Nihat Ziyalan
Sydney 2025
Özgür Zeybek’in şiirini nerede görsem, geçiştirmem, ilgiyle okurum. Şiirlerinde “aşk” teması öne çıksa da, hayatın başka sorunlarına da eğilimlidir.
Klaros yayınları’ndan çıkan son kitabı “ATLAS ve PERİŞAN” daki, “demek seni hatırladım” şiirinin bir bölümü üstüne yazarsam, kitabındaki diğer şiirler üstüne de yazmış olacağımı düşünüyorum. Çünkü bu kapsamlı şiir, kitabı temsil edecek dolgunlukta.
DEMEK SENİ HATIRLADIM
Yağmur da güzeldir, anıların bıraktığı sessiz çoğulluk gibi
İçten içe ve usulca çoğaltır insanın düşlerini. Yağmur hep
Yağar.
Yağmurun tıpırtısı, bellekte salınan anıları uyandırır, düş kurdurur, şimdiki zaman geçmişle bağ kurarak bir film gibi gözün önünden geçer. Yağmur yağdıkça yaşamın yürek vuruşu da hızlanacaktır. “demek seni hatırladım” bir ahh çekmektir, iç dökmektir sevgiliye…
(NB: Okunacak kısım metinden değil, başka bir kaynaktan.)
(** C36: The end of a period of the topk processor. When the aggregation is known and no aggregated
    value is a NaN, then for every configured field the chosen groups are as many as [k] (or all),
    and none that is left out has a greater value (a smaller one with [bottomk]). What comes out are the
    metrics of the groups chosen for some field, each group once, as untracked copies that keep name,
    tags, time, type and every field that is not an annotation; and the cache is empty again. *)
Theorem TopK_push_selects t w agg
    (Hagg : getAggregationFunction (Aggregation t) = Some agg) (HK : 0 <= K t) (Hwf : all_wf (cache t))
    (Hnan : forall k ms f, cache t !! k = Some ms -> f ∈ TFields t ->
      f_is_nan (default f_zero (agg ms (TFields t) !! f)) = false) :
  exists out t' w' tops added,
    push t w = Some (out, t', w') /\ cache t' = ∅ /\
    Forall2 (fun f top => is_top t (fun k => default f_zero (agg (default [] (cache t !! k)) (TFields t) !! f))
      (dom (cache t)) top) (TFields t) tops /\
    NoDup added /\ (forall k, k ∈ added <-> k ∈ concat tops) /\
    Forall2 (untracked_copy (TFields t)) (concat ((fun k => default [] (cache t !! k)) <$> added)) out.
Proof.
  unfold push. rewrite Hagg.
  destruct (fields_loop_tops t (fun k => agg (default [] (cache t !! k)) (TFields t)) (dom (cache t)) HK) with
    (fs := TFields t) (l := (fun kv => mkAggregation kv.1 (agg kv.2 (TFields t))) <$> range_map (cache t))
    (c := cache t) (added := @nil string) as (c & added & tops & -> & Hs & Hnd & Ht & He).
  - intros k f [ms Hk]%elem_of_dom Hf. cbn beta. rewrite Hk. by apply (Hnan k).
  - done.
  - exact (aggs_of_range (cache t) (fun ms => agg ms (TFields t))).
  - done.
  - constructor.
  - binds. unfold Reset. destruct (read_clock w) as [now w1]. cbn beta iota.
    eexists _, _, _, tops, added. split; [done|]. split; [done|]. split; [done|]. split; [done|]. split.
    + intros k. rewrite He. split; [intros [[]%elem_of_nil|]; done|by right].
    + apply Forall2_fmap_r. eapply Forall2_impl; [by apply same_groups_concat|]. intros m m' Hm. by apply New_untracked_copy.
Qed.
End Proofs.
Uzun uzun sarılınca toprağa, bilmezsin insan neler geçirir
aklından. Ne uzun kervanlar ne uzun yolculuklar, ne
korkunç aşklar, ne büyük telaşlar…
Damlaların düştüğü toprak sevgilidir, toprak kucak açar ve sarılmaca… bilinçaltı hemen işe koyulur; bu kez sevgiliyle yola çıkmalar, düşülen yol ve yürek vuruşunu dayanılmaz kılan aşklar. Bağımlısı olunan bir telaştır bu.
Görmeliydin, ormanın kucağına doğru metreler boyu
atlardı sular. O suların serinliği içimize okyanusların
derinliğini, gökyüzünün sonsuzluğunu ve umudunu
taşırdı düşlerin…
Hep yanımdaydın sevgili; el ele, görmeni istedim, heyecanımı paylaşmanı.. ormanla sevişen şelalenin serpintisinden korunmak için bana sarılmanı, bu sarılmayla içimizde kabaran okyanusun, okyanusun derinliğinde bizi seyredenler, gökyüzünün sonsuzluğu da seyredenler arasındaydı… düşlerimiz hep umuda gebe…
sana çocukluk fotoğraflarımı göstermeliyim bir ara. Ama
mutlaka! Ben unutursam, sen unutma.
“Demek seni hatırladım” bana ahh çektiren sözler. Hiç aklımdan çıkmıyorsun ki. Uzun uzun anlatmam gerek çocukluğum. O günlerde çekilmiş fotoğraflar, sana çok şeyler söyleyecektir. Görmelisin o fotoları. Aklımda hep sen varsın. Unuturum. Sen unutma.
Bu dağa çıkışlarımızı, düşler kuruşmalarımızı ev yolunda…
Sessiz ve ürkek öpüşlerimizi, titreyen ellerimizle
sarılışmalarımız birbirimize…
Hüzün de var elbet, hem de gerçeğinden.
Eve varacağımızı düşünerek dağa tırmanmak nedir ki? Tırmanmaktan değildi soluk soluğa kalışımız… Dağı da baştan çıkaracak bir yürüyüşle… çivisi çıkık ürpertilere yol açan beden bedene iç çekişler. Bitecek diye hüzünlenmek… “Demek Seni Hatırladım” diyerek hüzünlenmek.
Şarap, şiir, ve gözyaşı da…
Bakışmalar, iç çekmeler, kankardeşidir şarabın. Şiir yol açmaktır, bahane değil, ihtiyaçtır. Sonun doğurduğu gözyaşı değildir sonrası. Doyumun gözyaşıdır. Sonraya hazırlıktır.
Bu dağlar olmasaydı ya hiç, ne yapardık o zaman?
Bu dağlara yağmurlar yağmasaydı,
Biz olur muyduk o zaman?
Bu dağ , dağlara, övgü yağdırıyorsam dağın da hakkını vermek içindir. Az şey midir o tırmanma heyecanı, baş dönmesi. Tıpırtısı olmasaydı yağmurun, kuşkusuz düş kurulamaz, oluşamazdı “Demek Seni Tanıdım”?
Özgür Zeybek’in şiirini önemli kılan şeyin başında, saman altından su yürüten bir bütünlüğü olması. Bağıran bir bütünlük değil, parçaların bir araya gelmesinden oluşan bir bütünlük. Kalıplara yüz vermeyen, kendine özgü bir metaforu var.
Ortalıkta salınan şiirlerden farklı, özgün bir ses.